Would they even look for me here, on the southern foot of Admiralty?
The wind had been blowing hard from Baranof to Admiralty across Chatham Strait. Wouldn’t they more likely look along Admiralty’s rugged, rocky west coast, than around the corner on the southern shore?
I looked west, to the near slopes that rose jagged and sheer out of the cove and disappeared in the clouds. The climb and the descent to the west coast would be murderous without boots. At tidewater I’d come out of the forest onto a ragged strip of jumbled rocks.
Sheltered by the cape, this cove looked friendly by comparison.
Stay put, I told myself. That’s what you’re supposed to do if you get lost. That’s what they tell hunters every fall in Colorado. You’ll only make things worse if you try to hike out.
Be patient. They’ll look for you here. Give it time.
I scanned the cove toward the east. Halfway around there was a break in the mountains that backed the beach. There would be a creek there, and fresh water.
Where the cove flared seaward again, almost at land’s end, my eyes picked up a large rounded object at water’s edge.
A whale, a beached whale. From the black-and-white pattern I recognized it as an orca, a killer whale.
There was motion around it.
I squinted. What I saw was a bear, unmistakably a bear, with two dark moving specks close by that had to be cubs. The whale was dead, and the bears were feeding off it.

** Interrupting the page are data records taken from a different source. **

(** What the loop has done when it returns: the packets [ps1] were delivered,
    the rest [ps2] is still to come, with the bytes [a'] of its first frame. *)
Definition loop_post (ps : list raw) (e : Framing.Encoder) (t rest : bytes)
    (err : result error unit) (a0 : A) (out : result error unit * conn A) : Prop :=
  exists ps1 ps2 fs2 a' d',
    ps = ps1 ++ ps2
    /\ app out.2 = (deliver_raw handle ps1 err a0).2
    /\ (out.1 = (deliver_raw handle ps1 err a0).1 \/ out.1 = Err (FrameError Framing.ErrAgain))
    /\ frames ps2 (encoded_n (length ps1) e) = Some fs2
    /\ Framing.synced (encoded_n (length ps1) e) d'
    /\ pending d' t a' (rx out.2) /\ a' ++ rest = concat fs2 /\ strict a' fs2.

(** Part of the first frame is missing: nothing is delivered, and the bytes
    read so far are kept. *)
Lemma loop_partial t rest p ps e d a r c k n fs' err a0 fuel :
  let f := Framing.frame_of e n (raw_bytes p) in
  Framing.synced e d -> Framing.nonce_bytes (Framing.enonce e) = Ok n ->
  frames ps (Framing.encoded e) = Some fs' -> raw_ok p ->
  pending d t a r -> f = (a ++ c) ++ k -> k <> [] -> rest = k ++ concat fs' ->
  loop_post (p :: ps) e t rest err a0
    (read_loop handle (S fuel) err (mkConn (Framing.extend c r) a0)).
Proof.
  intros f Hs En Ef Hpk Hp Hfk Hkn Hk. pose proof (raw_fits _ Hpk) as Hfit.
  assert (Hag : (Framing.Decode (Framing.extend c r)).1 = Err Framing.ErrAgain).
  { rewrite (proj1 Hp). by eapply Framing.Decode_frame_prefix. }
  assert (Hst' : zlen (a ++ c) < zlen f).
  { rewrite Hfk, !zlen_app. apply Z.lt_add_pos_r.
    destruct k; [done|]. rewrite zlen_cons. zlia. }
  cbn [read_loop rx].
  destruct (zlen (Framing.buf (Framing.extend c r)) =? 0) eqn:E0; b2p.
  - apply zlen_0 in E0. cbn in E0. apply app_nil in E0 as [_ ->].
    rewrite Framing.extend_nil in *. rewrite app_nil_r in *.
    exists [], (p :: ps), (f :: fs'), a, d. cbn. rewrite En, Ef. cbn.
    split_and!; first [done|by left|by rewrite Hk, Hfk, !app_assoc].
  - pose proof (Framing.Decode_buf_le (Framing.extend c r)) as Hle.
    pose proof (pending_again d t a c r Hp Hag) as Hpa.
    destruct (Framing.Decode (Framing.extend c r)) as [rr r'] eqn:Ed.
    cbn in Hag. subst rr. cbn [app]. cbn in Hle, Hpa.
    exists [], (p :: ps), (f :: fs'), (a ++ c), d. cbn. rewrite En, Ef. cbn.
    assert (Hl : zlen (Framing.buf r') <= zlen (a ++ c))
      by (destruct Hp as [_ Hl]; rewrite zlen_app in *; lia).
    specialize (Hpa Hl).
    split_and!; first [done|by right|by rewrite Hk, Hfk, !app_assoc].
Qed.

(** One more packet in front of what the loop has done. *)
Lemma loop_post_cons t rest p ps e err err1 a0 a1 out :
  handle (rtype p) (rdata p) (rrest p) a0 = (err1, a1) ->
  is_panic err1 = false ->
  loop_post ps (Framing.encoded e) t rest err1 a1 out ->
  loop_post (p :: ps) e t rest err a0 out.
Proof.
  intros Eh He1 (ps1 & ps2 & fs2 & a' & d2 & -> & Ha & Hr & Hf2 & Hs2 & Hp2 & Hc2 & Hst2).
  exists (p :: ps1), ps2, fs2, a', d2. cbn [deliver_raw]. rewrite Eh.
  destruct err1; [| |done]; done.
Qed.

(** The bytes at hand hold the first frame, or a proper prefix of it. *)
Lemma first_frame_cases (f x rest cs : bytes) :
  x ++ rest = f ++ cs ->
  (exists k, x = f ++ k /\ cs = k ++ rest) \/ (exists k, f = x ++ k /\ k <> [] /\ rest = k ++ cs).
Proof.
  intros Hc. apply app_eq_inv in Hc as [(k & ? & ?)|(k & Hk & ?)]; [left; eauto|].
  destruct k as [|b k]; [left; exists []; by rewrite app_nil_r in *|right; eauto].
Qed.

Lemma loop_deliver t rest ps : forall e d a r c fs err a0 fuel,
  Framing.synced e d -> frames ps e = Some fs -> Forall (raw_ok) ps ->
  pending d t a r -> (a ++ c) ++ rest = concat fs -> strict a fs ->
  (length (Framing.buf (Framing.extend c r)) < fuel)%nat ->
  is_panic (deliver_raw handle ps err a0).1 = false ->
  loop_post ps e t rest err a0
    (read_loop handle fuel err (mkConn (Framing.extend c r) a0)).
Proof.
  induction ps as [|p ps IH]; intros e d a r c fs err a0 fuel Hs Hf Hok Hp Hc Hst Hfuel Hnp;
    (destruct fuel as [|fuel]; [lia|]).
  { cbn in Hf. injection Hf as <-. cbn in Hst. subst a.
    apply app_nil in Hc as [Hc ->]. cbn in Hc. subst c.
    assert (Hb : Framing.buf r = []) by (destruct Hp as [_ Hl]; apply zlen_0; zlia).
    rewrite Framing.extend_nil. cbn [read_loop rx]. rewrite Hb. cbn.
    exists [], [], [], [], d. split_and!; try done. by left. }
  cbn [frames] in Hf.
  destruct (Framing.nonce_bytes (Framing.enonce e)) as [n|?|?] eqn:En; [|done..].
  destruct (frames ps (Framing.encoded e)) as [fs'|] eqn:Ef; [|done].
  cbn in Hf. injection Hf as <-. cbn [concat strict] in *.
  apply Forall_cons in Hok as [Hpk Hok].
  pose proof (raw_fits _ Hpk) as Hfit.
  set (f := Framing.frame_of e n (raw_bytes p)) in *.
  assert (Hc' : (a ++ c) ++ rest = f ++ concat fs') by done.
  apply first_frame_cases in Hc' as [(k & Hak & Hk)|(k & Hfk & Hkn & Hk)].
  - (* the frame is complete *)
    destruct (Framing.Decode_frame e d n (raw_bytes p) k t Hs En Hfit) as (d' & Ed & Hs').
    fold f in Ed. rewrite <- Hak, <- (proj1 Hp) in Ed.
    assert (Hlen : zlen k < zlen c)
      by (apply (f_equal zlen) in Hak; rewrite !zlen_app in Hak; lia).
    assert (Hlb : zlen (Framing.buf (Framing.extend c r)) = zlen (Framing.buf r) + zlen c)
      by (cbn; apply zlen_app).
    assert (Hnz : zlen (Framing.buf (Framing.extend c r)) <> 0)
      by (pose proof (zlen_nonneg k); pose proof (zlen_nonneg (Framing.buf r)); lia).
    rewrite (read_loop_packet fuel err _ a0 p _ Hpk Hnz Ed).
    cbn [deliver_raw] in Hnp.
    destruct (handle (rtype p) (rdata p) (rrest p) a0)
      as [err1 a1] eqn:Eh.
    assert (Hd1 : is_panic err1 = false -> is_panic (deliver_raw handle ps err1 a1).1 = false)
      by (destruct err1; done).
    assert (He1 : is_panic err1 = false) by (destruct err1; done).
    assert (Hrec : loop_post (p :: ps) e t rest err a0
      (read_loop handle fuel err1 (mkConn (Framing.mkD d' k t) a1))).
    { apply (loop_post_cons t rest p ps e err err1 a0 a1); [done..|].
      apply (IH (Framing.encoded e) d' [] (Framing.mkD d' [] t) k fs'); try done; auto.
      - by eapply strict_nil.
      - unfold zlen in *. cbn in *. lia. }
    by destruct err1.
  - (* part of the frame is missing *)
    by eapply (loop_partial t rest p ps e d a r c k n fs').
Qed.

Lemma deliver_raw_err_indep ps : forall err err' a,
  is_panic err = false -> is_panic err' = false ->
  (deliver_raw handle ps err a).2 = (deliver_raw handle ps err' a).2
  /\ is_panic (deliver_raw handle ps err a).1 = is_panic (deliver_raw handle ps err' a).1.
Proof. destruct ps as [|p ps]; cbn; intros; split; congruence. Qed.

Lemma deliver_raw_app ps1 ps2 : forall err a,
  is_panic (deliver_raw handle (ps1 ++ ps2) err a).1 = false -> is_panic err = false ->
  is_panic (deliver_raw handle ps1 err a).1 = false
  /\ deliver_raw handle (ps1 ++ ps2) err a
     = deliver_raw handle ps2 (deliver_raw handle ps1 err a).1 (deliver_raw handle ps1 err a).2.
Proof.
  induction ps1 as [|p ps1 IH]; intros err a Hnp He; [done|]. cbn [app deliver_raw] in *.
  cbn in Hnp |- *. destruct (handle _ _ _ _) as [[] a1]; [by apply IH..|done].
Qed.

Lemma encoded_n_add n m e : encoded_n (n + m) e = encoded_n m (encoded_n n e).
Proof. revert e. induction n; intros e; cbn; auto. Qed.

Lemma readAll_deliver t chunks : forall ps e d a c fs,
  Framing.synced e d -> frames ps e = Some fs -> Forall (raw_ok) ps ->
  pending d t a (rx c) -> a ++ concat chunks = concat fs -> strict a fs ->
  is_panic (deliver_raw handle ps (Ok tt) (app c)).1 = false ->
  let out := readAll handle chunks c in
  app out.2 = (deliver_raw handle ps (Ok tt) (app c)).2
  /\ Forall (fun r => is_panic r = false) out.1
  /\ exists d', pending d' t [] (rx out.2) /\ Framing.synced (encoded_n (length ps) e) d'.
Proof.
  induction chunks as [|x chunks IH]; intros ps e d a c fs Hs Hf Hok Hp Hc Hst Hnp.
  - cbn in *. rewrite app_nil_r in Hc. subst a.
    assert (fs = []) as ->.
    { destruct fs as [|f fs]; [done|]. cbn in Hst. rewrite zlen_app in Hst.
      pose proof (zlen_nonneg (concat fs)). lia. }
    destruct ps as [|p ps].
    + split_and!; [done|constructor|]. by exists d.
    + cbn in Hf. destruct (Framing.nonce_bytes _); [|done..]. by destruct (frames ps _).
  - cbn [concat readAll] in *. rewrite app_assoc in Hc.
    assert (Hpost : loop_post ps e t (concat chunks) (Ok tt) (app c)
      (readPackets handle x None c)).
    { pose proof (loop_deliver t (concat chunks) ps e d a (rx c) x fs (Ok tt) (app c)
        (S (length (Framing.buf (Framing.extend x (rx c))))) Hs Hf Hok Hp Hc Hst
        ltac:(lia) Hnp) as Hl. unfold readPackets.
      by destruct (read_loop _ _ _ _) as [[]?]. }
    destruct (readPackets handle x None c) as [r c1].
    destruct Hpost as (ps1 & ps2 & fs2 & a' & d' & -> & Ha & Hr & Hf2 & Hs2 & Hp2 & Hc2 & Hst2).
    cbn [fst snd] in *. apply Forall_app in Hok as [_ Hok2].
    destruct (deliver_raw_app ps1 ps2 _ _ Hnp eq_refl) as [Hnp1 Heq]. rewrite Heq in Hnp |- *.
    rewrite <- Ha in *.
    destruct (deliver_raw_err_indep ps2 (deliver_raw handle ps1 (Ok tt) (app c)).1 (Ok tt) (app c1)
      Hnp1 eq_refl) as [E2 Ep].
    rewrite Ep in Hnp. rewrite E2.
    destruct (IH ps2 _ d' a' c1 fs2 Hs2 Hf2 Hok2 Hp2 Hc2 Hst2 Hnp) as (Ha3 & Hall & Hd3).
    destruct (readAll handle chunks c1) as [rs c2]. cbn [fst snd] in *.
    split_and!; [done| |by rewrite length_app, encoded_n_add].
    constructor; [|done]. destruct Hr as [->| ->]; done.
Qed.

In the drizzle, I stood just out of reach of the rising tide and watched the bears at the whale and the sky. The drizzle turned to rain. I should have been building some sort of shelter on the beach.
Across the cove, the bears were about
to have company. Big dogs, I thought at first, but just as quickly I figured out it was the wolves I’d heard during the night.

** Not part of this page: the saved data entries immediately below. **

(** C33: no replay is accepted: once the server has accepted a message, parsing the
    same message again less than the filter's time to live later never succeeds,
    in any handshake state and for any epoch, whatever other connections asked the
    filter in between, as long as the clock did not go backwards and there were
    not so many of these queries that the filter is full: its entries, the queries
    and the six of the two messages have to fit into [maxFilterSize] = 102400, as a
    full filter drops its oldest entry, and the replay of that one would be
    accepted. *)
Theorem replay_rejected k0 k1 tl t0 hist hour1 now1 resp hs1 rf seed s1 qs hour2 now2 hs2 :
  0 < tl -> ReplayFilter.sim k0 k1 tl t0 rf hist -> t0 <= now1 ->
  ReplayFilter.time_ok now1 -> ReplayFilter.time_ok now2 ->
  server_hs_wf hs1 -> server_hs_wf hs2 ->
  parseClientHandshake hour1 now1 resp (hs1, rf) = (Ok seed, s1) ->
  Sorted Z.le (now1 :: (fst <$> qs) ++ [now2]) ->
  Forall (fun q => ReplayFilter.time_ok q.1) qs -> now2 - now1 < tl ->
  zlen (ReplayFilter.fifo rf) + zlen qs + 6 <= ReplayFilter.maxFilterSize ->
  is_ok (parseClientHandshake hour2 now2 resp (hs2, (ReplayFilter.run qs s1.2).2)).1 = false.
Proof.
  intros Ht Hsim Hle Hn1 Hn2 Hw1 Hw2 E Hsort Hok Hlt Hlen.
  pose proof (zlen_nonneg qs).
  destruct (parse_Ok_sim k0 k1 tl t0 hist hour1 now1 resp hs1 rf seed s1)
    as (t1 & h1 & Ht1 & Hs1 & _ & Hl1 & _ & Hin); [done..|lia|done|done|].
  assert (Hsort' : Sorted Z.le (t1 :: (fst <$> qs) ++ [now2])).
  { apply Sorted_inv in Hsort as [Hs Hhd]. constructor; [done|].
    inversion Hhd; subst; constructor; lia. }
  destruct (ReplayFilter.run_sim_state k0 k1 tl qs t1 now2 s1.2 h1)
    as (t2 & h2 & Ht2 & Hs2 & Hsub & Hl2); [done..|lia|].
  destruct (parseClientHandshake hour2 now2 resp _) as [[seed2|e|w] s2] eqn:E2; try done.
  exfalso. eapply (parse_Ok_sim k0 k1 tl t2 h2) in E2 as (_ & _ & _ & _ & _ & _ & Hseen & _);
    [|done..|lia|done].
  assert (Ht' : ReplayFilter.seen tl now2 (sip_Hash k0 k1 (mac_part resp)) h2 = true).
  { apply ReplayFilter.seen_true. exists now1. split; [by apply Hsub|done]. }
  unfold mac_part in Ht'. congruence.
Qed.

(** C39: the parsers are total on the bytes of the network: whatever a peer
    sends, they never panic; they ask for more data only below
    [maxHandshakeLength] bytes, so the read loops of the handshakes end. The
    server returns a seed only for a message that is exactly X | P_C | M_C | MAC,
    with a padding of allowed length and nothing behind it, M_C being the MAC of
    the representative X and MAC valid for one of the three epochs; when it asks
    for more, X and M_C stay those of the bytes that came. The client consumes at
    least the minimum response and at most what it was given. *)
Theorem parse_total hour now resp shs rf chs :
  server_hs_wf shs -> pulled shs resp -> client_hs_wf chs ->
  match parseClientHandshake hour now resp (shs, rf) with
  | (Panic _, _) => False
  | (Err e, s') => e = ErrMarkNotFoundYet ->
      zlen resp < maxHandshakeLength /\ forall more, pulled s'.1 (resp ++ more)
  | (Ok _, _) => exists x pad mac off,
      resp = x ++ pad ++ mac128 (s_mac shs) x ++ mac
      /\ zlen x = Ntor.RepresentativeLength
      /\ clientMinPadLength <= zlen pad <= clientMaxPadLength
      /\ zlen mac = macLength /\ off ∈ [0; -1; 1]
      /\ mac_matches (s_mac shs) (x ++ pad ++ mac128 (s_mac shs) x) mac hour off
  end
  /\ match (parseServerHandshake resp chs).1 with
     | Panic _ => False
     | Err e => e = ErrMarkNotFoundYet -> zlen resp < maxHandshakeLength
     | Ok (n, _) => serverMinHandshakeLength <= n <= zlen resp
     end.
Proof.
  intros Hs Hpul Hc. split.
  - destruct (parseClientHandshake _ _ _ _) as [r s'] eqn:E.
    pose proof E as Ecase.
    apply parseClientHandshake_cases in Ecase as [(-> & ? & _)|[[->|[->| ->]]|Hok]]; try done.
    { intros _. split; [done|]. intros more. apply pulled_more. by eapply parse_again_pulled. }
    destruct Hok as (seed & pos & off & -> & Hl & Hp & Hm & Hoff & Hmac).
    assert (Hcs : markLength = 16 /\ macLength = 16 /\ Ntor.RepresentativeLength = 32
      /\ clientMinPadLength = 77 /\ clientMaxPadLength = 8128 /\ maxHandshakeLength = 8192) by done.
    apply parse_Ok_mark in E; [|done].
    destruct (accepted_parts resp _ pos (pull_client_wf resp shs Hs) Hl Hp E) as (pad & Hpad & Er & Et).
    destruct (pull_client_pulled shs resp ltac:(lia) Hpul) as [_ Emark]. rewrite Emark in Er, Et.
    exists (ztake Ntor.RepresentativeLength resp), pad, (zdrop (pos + markLength) resp), off.
    split_and!; [done|rewrite zlen_ztake; lia|lia|lia|rewrite zlen_zdrop; lia|done|].
    unfold mac_matches. by rewrite Et.
  - destruct (parseServerHandshake _ _) as [r s'] eqn:E.
    apply parseServerHandshake_cases in E as [_ Hr]; [|done]. cbn [fst].
    destruct r as [[n sd]|e|w]; [done| |done]. by intros ->.
Qed.

(** Every message a peer makes fits the handshake limit: a client's
    message has between 141 and 8192 bytes, a server's at least 96, and the
    response with the inlined seed frame at most 8192. *)
Theorem generate_bounds node ki kc ks tc c0 tc1 hour blob c1 tc2 ts s0 ts1 s1 resp ts2 auth :
  newClientHandshake node (Ntor.public ki) kc tc = (Ok c0, tc1) ->
  client_generate hour c0 tc1 = (Ok (blob, c1), tc2) ->
  newServerHandshake node ki ks ts = (Ok s0, ts1) ->
  s_padLen s1 = s_padLen s0 -> s_keypair s1 = ks -> s_serverAuth s1 = Some auth ->
  server_generate s1 ts1 = (Ok resp, ts2) ->
  Ntor.keypair_wf kc -> Ntor.keypair_wf ks -> zlen auth = Ntor.AuthLength ->
  141 <= zlen blob <= maxHandshakeLength
  /\ serverMinHandshakeLength <= zlen resp
  /\ zlen resp + inlineSeedFrameLength <= maxHandshakeLength.
Proof.
  intros Ec Eg Es Hpl Hk Ha Egs Hwc Hws Hal.
  apply newClientHandshake_Ok in Ec as [Ec Hcp]. apply newServerHandshake_Ok in Es as [_ Hsp].
  apply client_generate_Ok in Eg as (x & Hx & Hcl & -> & _).
  eapply server_generate_Ok in Egs as (y & Hy & Hsl & ->); [|done].
  rewrite Ec in Hx. cbn in Hx. rewrite Hk in Hy.
  destruct (Ntor.kp_representative kc Hwc x Hx) as [Hxl _].
  destruct (Ntor.kp_representative ks Hws y Hy) as [Hyl _].
  unfold client_blob, server_blob. rewrite !zlen_app, !zlen_mac128, !zlen_ztake, Hxl, Hyl, Hal, Hpl.
  assert (Hc : markLength = 16 /\ macLength = 16 /\ Ntor.RepresentativeLength = 32
    /\ clientMinPadLength = 77 /\ clientMaxPadLength = 8128 /\ maxHandshakeLength = 8192
    /\ Ntor.AuthLength = 32 /\ serverMinPadLength = 0 /\ serverMaxPadLength = 8051
    /\ serverMinHandshakeLength = 96 /\ inlineSeedFrameLength = 45) by done.
  rewrite Hpl in Hsl. lia.
Qed.
End properties.
End Handshake.

(** ** A handshake evaluated *)
Section witnesses.
Import ToySip ToyCurve Handshake.
Definition wk_c : Ntor.Keypair := toy_keypair Byte.x11.
Definition wk_s : Ntor.Keypair := toy_keypair Byte.x22.
Definition wk_i : Ntor.Keypair := toy_keypair Byte.x33.
Definition w_node : bytes := replicate 20 Byte.x44.
(** Entropy that draws a padding of 77, respectively 3 bytes. *)
Definition w_tape_c : bytes := replicate 100 Byte.x00.
Definition w_tape_s : bytes := map z2b [0; 0; 0; 3; 0; 0; 0; 0; 7; 7; 7].
Definition w_hour : Z := 473000.
Definition w_filter : ReplayFilter.ReplayFilter := toy_filter.

Definition w_c0 := Eval vm_compute in
  match newClientHandshake w_node (Ntor.public wk_i) wk_c w_tape_c with
  | (Ok hs, t) => (hs, t)
  | (_, t) => (mkClient wk_c [] [] [] 0 [] None None [], t)
  end.
Definition w_blob := Eval vm_compute in
  match client_generate w_hour w_c0.1 w_c0.2 with
  | (Ok (b, hs), t) => (b, hs, t)
  | (_, t) => ([], w_c0.1, t)
  end.
Definition w_s0 := Eval vm_compute in
  match newServerHandshake w_node wk_i wk_s w_tape_s with
  | (Ok hs, t) => (hs, t)
  | (_, t) => (mkServer wk_s [] wk_i [] None 0 [] None [], t)
  end.
Definition w_parsed := Eval vm_compute in
  match parseClientHandshake (w_hour + 1) 1000 w_blob.1.1 (w_s0.1, w_filter) with
  | (Ok seed, (hs, rf)) => (seed, hs, rf)
  | (_, (hs, rf)) => ([], hs, rf)
  end.
Definition w_resp := Eval vm_compute in
  match server_generate w_parsed.1.2 w_s0.2 with
  | (Ok b, t) => (b, t)
  | (_, t) => ([], t)
  end.

(** The two ends hold the same seed, with stream data behind the response. *)
Example handshake_runs :
  zlen w_blob.1.1 = 141
  /\ (parseServerHandshake (w_resp.1 ++ str "first frame") w_blob.1.2).1
     = Ok (zlen w_resp.1, w_parsed.1.1)
  /\ zlen w_parsed.1.1 = 32.
Proof. vm_compute. auto. Qed.

Lemma handshake_agreement_witness :
  exists seed s1,
    parseClientHandshake (w_hour + 1) 1000 w_blob.1.1 (w_s0.1, w_filter)
    = (Ok seed, (s1, w_parsed.2))
    /\ forall resp ts2 trail,
         server_generate s1 w_s0.2 = (Ok resp, ts2) ->
         (forall i, (i < Z.to_nat (s_padLen w_s0.1))%nat ->
            ~ occurs_at (mac128 (s_mac w_s0.1) (ztake 32 resp)) (zdrop 64 (resp ++ trail)) i) ->
         exists c2, parseServerHandshake (resp ++ trail) w_blob.1.2 = (Ok (zlen resp, seed), c2).
Proof.
  apply (handshake_agreement wk_c wk_s wk_i w_node w_tape_c w_c0.1 w_c0.2 w_hour w_blob.1.1
           w_blob.1.2 w_blob.2 w_tape_s w_s0.1 w_s0.2 (w_hour + 1) (-1) [0] [1]).
  - apply toy_keypair_wf.
  - apply toy_keypair_wf.
  - apply toy_keypair_wf.
  - vm_compute. reflexivity.
  - vm_compute. reflexivity.
  - vm_compute. reflexivity.
  - reflexivity.
  - vm_compute. reflexivity.
  - repeat constructor; intros Hc; vm_compute in Hc; discriminate.
  - vm_compute. reflexivity.
  - vm_compute. reflexivity.
Defined.

Lemma w_filter_sim : ReplayFilter.sim (ReplayFilter.key0 w_filter) (ReplayFilter.key1 w_filter)
  100 0 w_filter [].
Proof. apply (ReplayFilter.New_sim 100 (zrepeat 16 Byte.x09) w_filter []). reflexivity. Qed.

Lemma replay_rejected_witness :
  is_ok (parseClientHandshake (w_hour + 1) 1050 w_blob.1.1
           (w_s0.1, (ReplayFilter.run [(1020, str "another")] w_parsed.2).2)).1 = false.
Proof.
  apply (replay_rejected (ReplayFilter.key0 w_filter) (ReplayFilter.key1 w_filter) 100 0 []
           (w_hour + 1) 1000 w_blob.1.1 w_s0.1 w_filter w_parsed.1.1 (w_parsed.1.2, w_parsed.2)
           [(1020, str "another")] (w_hour + 1) 1050 w_s0.1).
  - lia.
  - exact w_filter_sim.
  - lia.
  - vm_compute. split; congruence.
  - vm_compute. split; congruence.
  - left. reflexivity.
  - left. reflexivity.
  - vm_compute. reflexivity.
  - repeat constructor; cbn; lia.
  - repeat constructor; cbn; lia.
  - lia.
  - vm_compute. discriminate.
Defined.

(** A message that is accepted, and 9000 bytes of garbage. *)
Lemma parse_total_witness :
  (exists x pad mac off, w_blob.1.1 = x ++ pad ++ mac128 (s_mac w_s0.1) x ++ mac
    /\ zlen x = 32 /\ zlen pad = 77 /\ off ∈ [0; -1; 1]
    /\ mac_matches (s_mac w_s0.1) (x ++ pad ++ mac128 (s_mac w_s0.1) x) mac (w_hour + 1) off)
  /\ match (parseClientHandshake 0 0 (zrepeat 9000 Byte.x00) (w_s0.1, w_filter)).1 with
     | Panic _ => False
     | Err e => e = ErrMarkNotFoundYet -> zlen (zrepeat 9000 Byte.x00) < maxHandshakeLength
     | Ok _ => True
     end.
Proof.
  split.
  - destruct (parse_total (w_hour + 1) 1000 w_blob.1.1 w_s0.1 w_filter w_c0.1
      ltac:(left; reflexivity) I ltac:(left; reflexivity)) as [H _].
    destruct (parseClientHandshake _ _ _ _) as [[seed|e|p] s'] eqn:E;
      [|vm_compute in E; discriminate E..].
    destruct H as (x & pad & mac & off & Er & Hx & Hp & Hm & Ho & Hmac). exists x, pad, mac, off.
    split_and!; [exact Er|exact Hx| |exact Ho|exact Hmac].
    apply (f_equal zlen) in Er. rewrite !zlen_app, zlen_mac128, Hx, Hm in Er.
    assert (El : zlen w_blob.1.1 = 141) by (vm_compute; reflexivity). rewrite El in Er.
    change Ntor.RepresentativeLength with 32 in Er. change markLength with 16 in Er.
    change macLength with 16 in Er. lia.
  - destruct (parse_total 0 0 (zrepeat 9000 Byte.x00) w_s0.1 w_filter w_c0.1
      ltac:(left; reflexivity) I ltac:(left; reflexivity)) as [H _].
    destruct (parseClientHandshake _ _ _ _) as [[seed|e|p] s']; [exact I|exact (fun E => proj1 (H E))|exact H].
Defined.

Lemma generate_bounds_witness :
  zlen w_blob.1.1 = 141 /\ zlen w_resp.1 = 99
  /\ 141 <= zlen w_blob.1.1 <= maxHandshakeLength
  /\ serverMinHandshakeLength <= zlen w_resp.1
  /\ zlen w_resp.1 + inlineSeedFrameLength <= maxHandshakeLength.
Proof.
  split; [vm_compute; reflexivity|]. split; [vm_compute; reflexivity|].
  apply (generate_bounds w_node wk_i wk_c wk_s w_tape_c w_c0.1 w_c0.2 w_hour w_blob.1.1
           w_blob.1.2 w_blob.2 w_tape_s w_s0.1 w_s0.2 w_parsed.1.2 w_resp.1 w_resp.2
           (default [] (s_serverAuth w_parsed.1.2)));
    [vm_compute; reflexivity..|apply toy_keypair_wf|apply toy_keypair_wf|vm_compute; reflexivity].
Defined.
End witnesses.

I squinted. There seemed to be six or eight of them trotting down the beach toward the whale and the bears. They slowed to a walk, but kept coming. I wondered what would happen. The mother bear charged them, then retreated. With the cubs at her heels, she made a beeline for the trees.
With the tide coming in, I knew I had better go to the creek while there was open beach remaining. I was able to follow a thread of sand among the smooth dark beach stones and above the slippery seaweed and the mussel beds. I chose each step carefully. It would be so easy to bruise or cut my feet.
Heavy rain, in sheets off the sea, forced me into the forest before I could reach the creek. I could see the stream where it splashed across the beach after leaving a swampy estuary of muck and waist-high grass. These flats stretched half a mile or more inland before the mountains rose into the clouds.
I wrung my clothes out, then spent a couple of hours under the forest cover waiting for a break in the rain and listening for an airplane. My stomach was cramping. At the first sound of a motor, I was prepared to sprint onto the beach and wave my life jacket.
No airplanes, but miles away and barely visible through the rain, a fishing boat was passing from right to left. My spirits surged. Sooner or later, a fishing boat would pass close to shore.
I thought about my mother, how she was counting on me. If only because they hadn’t found a body, she wasn’t going to count me out.
Knowing her, she was on her way to Alaska. It would kill her to wait, not to be part of it. She would try to search with the float pilots. By now she would have figured out how close I’d been to Hidden Falls. She would have told everybody to make Hidden Falls the bull’s-eye of the search. Unfortunately, that wasn’t going to help.
Maybe hearing about my father would help Monica and Julia understand me taking off like I did. It was awful, what I’d done to them. Right now they were thinking it was 99 percent certain I had drowned, and they would feel responsible. I wished I could say I was sorry.